OLYMPIA — Washington lawmakers entered the 2021 session exploring proposals to erect new bridges, subsidize electric cars and collect fuel taxes as high as $1 per gallon.
Instead, their awkward virtual session ended on cruise control, as members simply renewed construction money for freeway expansions planned years ago. These include one new lane each direction of clogged Interstate 405 between Bellevue and Renton, which hasn’t been widened since 1984.
They kept money flowing to replace road culverts that block fish streams, as mandated by federal courts.
But thanks to federal aid, the state’s bipartisan two-year transportation budget of $11.8 billion, passed last weekend, does provide cash to tackle other lingering problems.
The jumbo state ferry Wenatchee and one other will be converted to run on battery power, so they can recharge in either Seattle or Bainbridge between trips. And the budget funds a new 144-car ferry that runs off electric batteries with supplementary diesel generators, for flexible use anywhere in Puget Sound, said ferries spokesperson Ian Sterling.
The 2021-23 budget adds $20 million to walk, bike, school zone and transit grants, and $4 million to increase construction apprenticeships.
And lawmakers joined Gov. Jay Inslee to spend $849 million in 2021-23 on major repairs to preserve Washington’s crumbling state roads. That’s more than twice the previous level, yet half of what the Washington State Department of Transportation (WSDOT) says it needs.
The two-year budget holds combined state and federal gasoline taxes at 67.8 cents per gallon. It includes $1 billion in federal relief money to fund stream projects and backfill tax losses during the COVID-19 pandemic.
But the state must wait another year or longer to finance more bridge megaprojects — a new and potentially larger Interstate 5 Columbia River crossing to replace old drawspans shared with Oregon and a westbound Highway 2 trestle from Lake Stevens to Everett.
“This budget only keeps the lights on, and Washingtonians expect and need more than a transportation budget that merely keeps the lights on,” said Senate Transportation Committee Chair Steve Hobbs, D-Lake Stevens, in a statement Saturday.

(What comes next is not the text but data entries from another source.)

(* ===== verification/Migrations.v ===== *)
(** * Migrations: reading payloads of other versions

    The tables of [sub_lib/migrations/]: payloads of the current version are
    decoded; those of a later one are read field by field out of a CBOR value,
    for the kinds of payload that have such a step; receipts and metered
    responses of any other version are refused. *)

From stdpp Require Import base list numbers option strings gmap sorting fin_maps.
From Stdlib Require Import ZArith Lia Ascii.
From S2P Require Import Prelude Text CryptDE Wallet ServiceReceipt SequenceBuffer NodeRecord.
From S2P Require Import NeighborhoodDb ExitPreferences Gossip GossipAcceptor VersionedData.

Local Open Scope Z_scope.
Local Open Scope rust_scope.
Local Open Scope list_scope.

(** [serde_cbor::Value]; the entries of a map are in the order of their keys,
    which are distinct. *)
#[warnings="-register-all"]
Inductive Value :=
| VNull
| VBool (b : bool)
| VInteger (n : Z)
| VFloat (bits : Z)
| VBytes (bs : list Z)
| VText (s : string)
| VArray (vs : list Value)
| VMap (kvs : list (Value * Value)).

(** ** Payloads *)

Inductive ProxyProtocol := HTTP | TLS.

Record ClientRequestPayload_0v1 := mkClientRequest {
  crp_stream_key : list Z;
  crp_sequenced_packet : SequencedPacket;
  target_hostname : string;
  target_port : Z;
  protocol : ProxyProtocol;
  originator_public_key : PublicKey;
  crp_dns_attempt_id_opt : option Z;
  receipt_session_request_opt : option ReceiptSessionRequest;
}.

Record ClientResponsePayload_0v1 := mkClientResponse {
  crsp_stream_key : list Z;
  crsp_sequenced_packet : SequencedPacket;
}.

Record DnsResolveFailure_0v1 := mkDnsFailure {
  drf_stream_key : list Z;
  drf_dns_attempt_id_opt : option Z;
}.

(** [value_to_type::<T>] at the types used, and [Address::from_str]: what
    [serde_cbor] and [web3] make of a value. *)
Class ValueReader := {
  as_stream_key : Value → option (list Z);
  as_sequenced_packet : Value → option SequencedPacket;
  as_string : Value → option string;
  as_u16 : Value → option Z;
  as_u64 : Value → option Z;
  as_protocol : Value → option ProxyProtocol;
  as_public_key : Value → option PublicKey;
  as_session_request : Value → option ReceiptSessionRequest;
  as_wallet : Value → option WalletKind;
  as_rate_pack : Value → option RatePack;
  as_gossip_node_record : Value → result GossipNodeRecord string;
  address_from_str : string → option Address;
}.

(** A variable assigned in the loop over the entries of a map: [f] tells what
    an entry under the key makes of it, [None] if it leaves it alone. *)
Definition read_field {T} (name : string) (f : Value → option (option T)) (kvs : list (Value * Value))
    : option T :=
  foldl (fun (acc : option T) '(k, v) =>
    match k with
    | VText field_name =>
        if bool_decide (field_name = name) then default acc (f v) else acc
    | _ => acc
    end) None kvs.

(** [check_field]: the names of the fields that were not found *)
Definition check_field {T} (name : string) (field : option T) : list string :=
  match field with None => [name] | Some _ => [] end.

Section Readers.
Context `{VR : ValueReader}.

(** [TryFrom<&Value> for GossipFailure_0v1] *)
Definition gossip_failure_of_value (v : Value) : result GossipFailure_0v1 StepError :=
  match v with
  | VText name =>
      if bool_decide (name = "NoNeighbors"%string) then Ok NoNeighbors
      else if bool_decide (name = "NoSuitableNeighbors"%string) then Ok NoSuitableNeighbors
      else if bool_decide (name = "ManualRejection"%string) then Ok ManualRejection
      else Ok UnknownFailure
  | _ => Err (SemanticError (ExpectedValue "Value::Text"))
  end.

(** [TryFrom<&Value> for GossipNodeRecord] *)
Definition gnr_of_value (v : Value) : result GossipNodeRecord StepError :=
  map_err (fun e => SemanticError (InvalidItem e)) (as_gossip_node_record v).

(** The records of one array, until one is refused *)
Fixpoint gnrs_of_values (vs : list Value) (error_opt : option StepError)
    (records : list GossipNodeRecord) : option StepError * list GossipNodeRecord :=
  match vs with
  | [] => (error_opt, records)
  | v :: vs =>
      match error_opt, gnr_of_value v with
      | Some e, _ => gnrs_of_values vs (Some e) records
      | None, Err e => gnrs_of_values vs (Some e) records
      | None, Ok gnr => gnrs_of_values vs None (records ++ [gnr])
      end
  end.

(** [TryFrom<&Value> for Gossip_0v1] *)
Definition gossip_of_value (v : Value) : result Gossip_0v1 StepError :=
  match v with
  | VMap kvs =>
      let '(error_opt, records) :=
        foldl (fun '(error_opt, records) '(k, fv) =>
          match k, fv with
          | VText field_name, VArray field_value =>
              if bool_decide (field_name = "node_records"%string)
              then gnrs_of_values field_value error_opt [] else (error_opt, records)
          | _, _ => (error_opt, records)
          end) (None, []) kvs in
      match error_opt with Some e => Err e | None => Ok (mkGossip records) end
  | _ => Err (SemanticError (ExpectedValue "Value::Map"))
  end.

(** [TryFrom<&Value> for DnsResolveFailure_0v1] *)
Definition dns_failure_of_value (v : Value) : result DnsResolveFailure_0v1 StepError :=
  match v with
  | VMap kvs =>
      let stream_key_opt := read_field "stream_key" (fun v => Some (as_stream_key v)) kvs in
      let dns_attempt_id_opt := read_field "dns_attempt_id_opt" (fun v => Some (as_u64 v)) kvs in
      match stream_key_opt with
      | None => Err (SemanticError (MissingRequiredFields (check_field "stream_key" stream_key_opt)))
      | Some stream_key => Ok (mkDnsFailure stream_key dns_attempt_id_opt)
      end
  | _ => Err (SemanticError (ExpectedValue "Value::Map"))
  end.

(** [TryFrom<&Value> for ClientResponsePayload_0v1] *)
Definition client_response_of_value (v : Value) : result ClientResponsePayload_0v1 StepError :=
  match v with
  | VMap kvs =>
      let stream_key_opt := read_field "stream_key" (fun v => Some (as_stream_key v)) kvs in
      let sequenced_packet_opt :=
        read_field "sequenced_packet" (fun v => Some (as_sequenced_packet v)) kvs in
      match stream_key_opt, sequenced_packet_opt with
      | Some stream_key, Some sequenced_packet => Ok (mkClientResponse stream_key sequenced_packet)
      | _, _ => Err (SemanticError (MissingRequiredFields
          (check_field "stream_key" stream_key_opt
           ++ check_field "sequenced_packet" sequenced_packet_opt)))
      end
  | _ => Err (SemanticError (ExpectedValue "Value::Map"))
  end.

(** [TryFrom<&Value> for ClientRequestPayload_0v1] *)
Definition client_request_of_value (v : Value) : result ClientRequestPayload_0v1 StepError :=
  match v with
  | VMap kvs =>
      let stream_key_opt := read_field "stream_key" (fun v => Some (as_stream_key v)) kvs in
      let sequenced_packet_opt :=
        read_field "sequenced_packet" (fun v => Some (as_sequenced_packet v)) kvs in
      let hostname_opt := read_field "target_hostname" (fun v => Some (as_string v)) kvs in
      let port_opt := read_field "target_port" (fun v => Some (as_u16 v)) kvs in
      let protocol_opt := read_field "protocol" (fun v => Some (as_protocol v)) kvs in
      let originator_opt := read_field "originator_public_key" (fun v => Some (as_public_key v)) kvs in
      let dns_attempt_id_opt := read_field "dns_attempt_id_opt" (fun v => Some (as_u64 v)) kvs in
      let request_opt := read_field "receipt_session_request_opt" (fun v => Some (as_session_request v)) kvs in
      match stream_key_opt, sequenced_packet_opt, hostname_opt, port_opt, protocol_opt, originator_opt with
      | Some stream_key, Some sequenced_packet, Some hostname, Some port, Some protocol, Some originator =>
          Ok (mkClientRequest stream_key sequenced_packet hostname port protocol originator
                dns_attempt_id_opt request_opt)
      | _, _, _, _, _, _ => Err (SemanticError (MissingRequiredFields
          (check_field "stream_key" stream_key_opt
           ++ check_field "sequenced_packet" sequenced_packet_opt
           ++ check_field "target_hostname" hostname_opt
           ++ check_field "target_port" port_opt
           ++ check_field "protocol" protocol_opt
           ++ check_field "originator_public_key" originator_opt)))
      end
  | _ => Err (SemanticError (ExpectedValue "Value::Map"))
  end.

(** [NodeRecordInner_0v1::public_keys_to_btree_set] *)
Fixpoint public_keys_to_btree_set (vs : list Value) : option (gset PublicKey) :=
  match vs with
  | [] => Some ∅
  | v :: vs => k ← as_public_key v; ks ← public_keys_to_btree_set vs; Some ({[k]} ∪ ks)
  end.

(** The address in a text, [None] if it is not one or zero *)
Definition contract_of_text (s : string) : option Address :=
  match s with
  | String "0"%char (String "x"%char address) =>
      a ← address_from_str address; if forallb (Z.eqb 0) a then None else Some a
  | _ => None
  end.

(** [TryFrom<&Value> for NodeRecordInner_0v1] *)
Definition inner_of_value (v : Value) : result NodeRecordInner_0v1 StepError :=
  match v with
  | VMap kvs =>
      let public_key_opt := read_field "public_key"
        (fun v => match v with VBytes bs => Some (Some bs) | _ => None end) kvs in
      let earning_wallet_opt := read_field "earning_wallet"
        (fun v => match v with VMap _ => Some (as_wallet v) | _ => None end) kvs in
      let rate_pack_opt := read_field "rate_pack"
        (fun v => match v with VMap _ => Some (as_rate_pack v) | _ => None end) kvs in
      let neighbors_opt := read_field "neighbors"
        (fun v => match v with VArray vs => Some (public_keys_to_btree_set vs) | _ => None end) kvs in
      let accepts_connections_opt := read_field "accepts_connections"
        (fun v => match v with VBool b => Some (Some b) | _ => None end) kvs in
      let routes_data_opt := read_field "routes_data"
        (fun v => match v with VBool b => Some (Some b) | _ => None end) kvs in
      let version_opt := read_field "version"
        (fun v => match v with
                  | VInteger n => if (n <? 0) || (0xFFFFFFFF <=? n) then None else Some (Some n)
                  | _ => None
                  end) kvs in
      let country_code_opt := read_field "country_code"
        (fun v => match v with VText s => Some (Some s) | _ => None end) kvs in
      let protocol_capabilities_opt := read_field "protocol_capabilities"
        (fun v => match v with
                  | VInteger n => if (n <? 0) || (max_u 64 <? n) then None else Some (Some n)
                  | _ => None
                  end) kvs in
      let receipt_settlement_contract_opt := read_field "receipt_settlement_contract_opt"
        (fun v => match v with
                  | VText s => Some (contract_of_text s)
                  | VNull => Some None
                  | _ => None
                  end) kvs in
      let invalid_receipt_settlement_contract := read_field "receipt_settlement_contract_opt"
        (fun v => match v with
                  | VText s => Some (if bool_decide (contract_of_text s = None) then Some tt else None)
                  | _ => None
                  end) kvs in
      match public_key_opt, earning_wallet_opt, rate_pack_opt, neighbors_opt,
            accepts_connections_opt, routes_data_opt, version_opt, country_code_opt with
      | Some public_key, Some earning_wallet, Some rate_pack, Some neighbors,
        Some accepts_connections, Some routes_data, Some version, Some country_code =>
          if bool_decide (invalid_receipt_settlement_contract = Some tt)
          then Err (SemanticError InvalidReceiptSettlementContract)
          else Ok (mkInner public_key earning_wallet rate_pack neighbors accepts_connections
                     routes_data version (Some country_code) (default 0 protocol_capabilities_opt)
                     receipt_settlement_contract_opt)
      | _, _, _, _, _, _, _, _ => Err (SemanticError (MissingRequiredFields
          (check_field "public_key" public_key_opt
           ++ check_field "earning_wallet" earning_wallet_opt
           ++ check_field "rate_pack" rate_pack_opt
           ++ check_field "neighbors" neighbors_opt
           ++ check_field "accepts_connections" accepts_connections_opt
           ++ check_field "routes_data" routes_data_opt
           ++ check_field "version" version_opt
           ++ check_field "country_code" country_code_opt)))
      end
  | _ => Err (SemanticError (ExpectedValue "Value::Map"))
  end.
End Readers.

Nonetheless, WSDOT will continue the current road-building funded by Connecting Washington, the gas tax boost of 2015-16. Some routes, like a big Highway 509 connecting Green River Valley with the Port of Tacoma, were proposed many years ago.
The climate-action group 350 Seattle pleaded with lawmakers to avoid further highway widenings, an argument likely to resume in 2022.
Anna Zivarts, director of Disability Mobility Initiative, declared, “better no transportation package than a package that leaves us behind again.”
In the mostly virtual 2021 session, people statewide testified by Zoom that lawmakers would be shortchanging 25% of Washingtonians without cars if they passed the 16-year Senate program of $18 billion or so. More sidewalks and transit are needed, Zivarts said.
“We shifted the narrative,” she said Monday. “For the first time, the transportation committees heard from people who don’t drive — a lot of us.”
Lawmakers did pass two bills aimed at increasing fossil-fuel prices and reducing carbon pollution — but they don’t take effect unless members pass a transportation package of at least 5 cents per gallon, that also might tack on as many as 33 other fees.
Senate Bill 5126, the “cap-and-trade” system, collects carbon fees called credits from companies that emit greenhouse gases, while statewide emission limits decrease every year. Hobbs is counting on 70% of future carbon-fee revenue, or $5.2 billion, for his transportation package, that combines road projects with fish culverts, walk-bike and electrification projects.
Legislators also passed the low-carbon fuels standard, House Bill 1091, that requires a gradual shift to cleaner ingredients, such as plant-based biodiesel.
Vlad Gutman-Britten, state director of Climate Solutions, calls the two carbon bills “monumental” even though they rely on a 2022 transportation bill to go into effect. State agencies can begin now to write rules and spending plans, he said, to prepare for the scheduled Jan. 1, 2023, startup. “So we’re not losing any time.”
Lawmakers didn’t forget about local history. Tucked inside their two-year budget is a $60,000 earmark to preserve and commemorate ruins of the never-finished R.H Thomson Expressway, a route from Montlake to Rainier Valley canceled in 1972 by citizen resistance.